Breed-related disease: Bull Terrier

John K. Rosembert

Descended from the extinct old English bulldog and Manchester terrier, the bull terrier was originally bred to help control vermin and to fight in the blood sports of bull and bear baiting. Today’s iteration looks as different as he behaves. With the most recognizable feature is its head, described as ‘egg-shaped head’, when viewed from the front; the top of the skull is almost flat. The profile curves gently downwards from the top of the skull to the tip of the nose, which is black and bent downwards at the tip, with well-developed nostrils. The lower jaw is deep and strong. The unique triangular eyes are small, dark, and deep-set, it is a very recognizable breed.

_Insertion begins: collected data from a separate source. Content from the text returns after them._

(** Where no placeholder of the text has a name that begins with [name]
    and goes on, the plain replacement and the replacement with the
    lookahead are the same. *)
Lemma legacy_replaceAll_agrees name r s :
  is_identifier name = true →
  (∀ w, w ∈ matchAll s → starts_with name w = true → w = name) →
  Legacy.replaceAll (dollar :: name) r 0 s = replaceAll name r 0 s.
Proof.
  intros Hname.
  destruct (is_identifier_inv name Hname) as (_ & _ & _ & _ & Hnall).
  remember (length s) as n eqn:Hn. revert s Hn.
  induction n as [n IH] using lt_wf_ind. intros [|c rest] Hn Hpre; [done|].
  simpl in Hn.
  destruct ((c =? dollar) && head_is is_ident_start rest) eqn:Hc.
  - apply andb_true_iff in Hc as [->%N.eqb_eq Hstart].
    pose proof (take_while_identifier rest Hstart) as Hw.
    pose proof (lookahead_drop_while rest) as Ht.
    pose proof (drop_while_length is_word rest) as Hlen.
    revert Hpre. rewrite <- (take_drop_while is_word rest).
    set (w := take_while is_word rest) in *.
    set (t := drop_while is_word rest) in *. intros Hpre.
    destruct (is_identifier_inv w Hw) as (_ & _ & _ & _ & Hwall).
    rewrite (matchAll_token w t) in Hpre by done.
    assert (Legacy.replaceAll (dollar :: name) r 0 t = replaceAll name r 0 t)
      as IHt.
    { apply (IH (length t)); [lia | done |].
      intros w' Hw'. apply Hpre, elem_of_cons. by right. }
    rewrite legacy_replaceAll_dollar.
    destruct (decide (w = name)) as [->|Hne].
    + rewrite starts_with_app, legacy_replaceAll_skip, IHt.
      by rewrite replaceAll_match.
    + destruct (starts_with name (w ++ t)) eqn:Hsw.
      { exfalso. apply Hne, Hpre; [apply elem_of_cons; by left|].
        by apply (starts_with_boundary name w t). }
      rewrite legacy_replaceAll_words, IHt by done.
      rewrite replaceAll_no_match, replaceAll_words; try done.
      destruct (matches_at name (w ++ t)) eqn:Hm; [|done].
      apply matches_at_word in Hm; done.
  - assert (matchAll (c :: rest) = matchAll rest) as Hm
      by (cbn [matchAll]; by rewrite Hc).
    assert (Legacy.replaceAll (dollar :: name) r 0 rest
            = replaceAll name r 0 rest) as IHr.
    { apply (IH (length rest)); [lia | done |]. by rewrite <- Hm. }
    destruct (N.eqb_spec c dollar) as [->|Hne].
    + simpl in Hc. rewrite legacy_replaceAll_dollar.
      rewrite (starts_with_head name rest) by done.
      rewrite replaceAll_no_match, IHr; [done|].
      by apply matches_at_head.
    + by rewrite legacy_replaceAll_other, replaceAll_other, IHr.
Qed.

The Bull Terrier is a people dog, plain and simple. He’s happiest when he’s with his family so he’s a terrible choice for an outdoor dog. However, that isn’t to say he wants to lie adoringly at your feet. He’d much rather you got up and came outside with him, and went on a short stroll of, say, 10 miles.

Those excursions might be a lot more fun if he weren’t an infamous leash-tugger with a tendency to go chasing after every dog, cat and squirrel he sees. Be prepared to train him to listen to you – something he’ll have a hard time seeing the value of much of the time.

Training isn’t optional with this breed, unless the idea of a dog weighing between 45 and 80 pounds dragging you all over the neighborhood and ignoring every word you say in your own house appeals to you. Train your Bull Terrier from puppyhood on, with an emphasis on consistency, and you’ll have a well-behaved, well-socialized canine family member.

Bull terriers can be protective, especially if they think their family is in danger, so be sure to socialize them around strangers and don’t encourage aggressive or guarding behavior. They can also be protective of their own space, toys, and food. This behavior must be caught early and corrected consistently, as it can lead to serious behavior problems.

Common Bull Terrier Diseases & Conditions

Symptoms, diagnosis and treatment

Patella luxation.  Affects Bull Terriers quite often and is simply a disorder that causes the dislocation of the kneecap.

Heart Defects and Heart Disease.  Heart defects in Bull Terriers are also quite common and can include cardiac valves that leak or valves that are too narrow to transport blood in the required amount. These defects can result in heart murmurs or irregular heartbeats. Symptoms to look out for include: coughing, lethargic behavior, excessive weight loss or weight gain and distressed breathing. See a vet for assistance if you are observing any of these signs.

Polycystic Kidney Disease (PKD).  PKD affects both the Bull Terrier and the Miniature Bull Terrier. It’s a condition that is inherited and symptoms can start to show at a young age. Polycystic Kidney Disease causes cysts of fluid to form in the kidneys, obstructing them from functioning properly. Look for symptoms like: poor appetite, vomiting, drinking excessively, dry or pale gums and lethargic behavior.

Deafness, like any breed, occurs in Bull Terriers and can be detected from as early as four weeks of age. If you believe your Bull Terrier is suffering from a loss of hearing, your vet can perform some tests to determine the situation.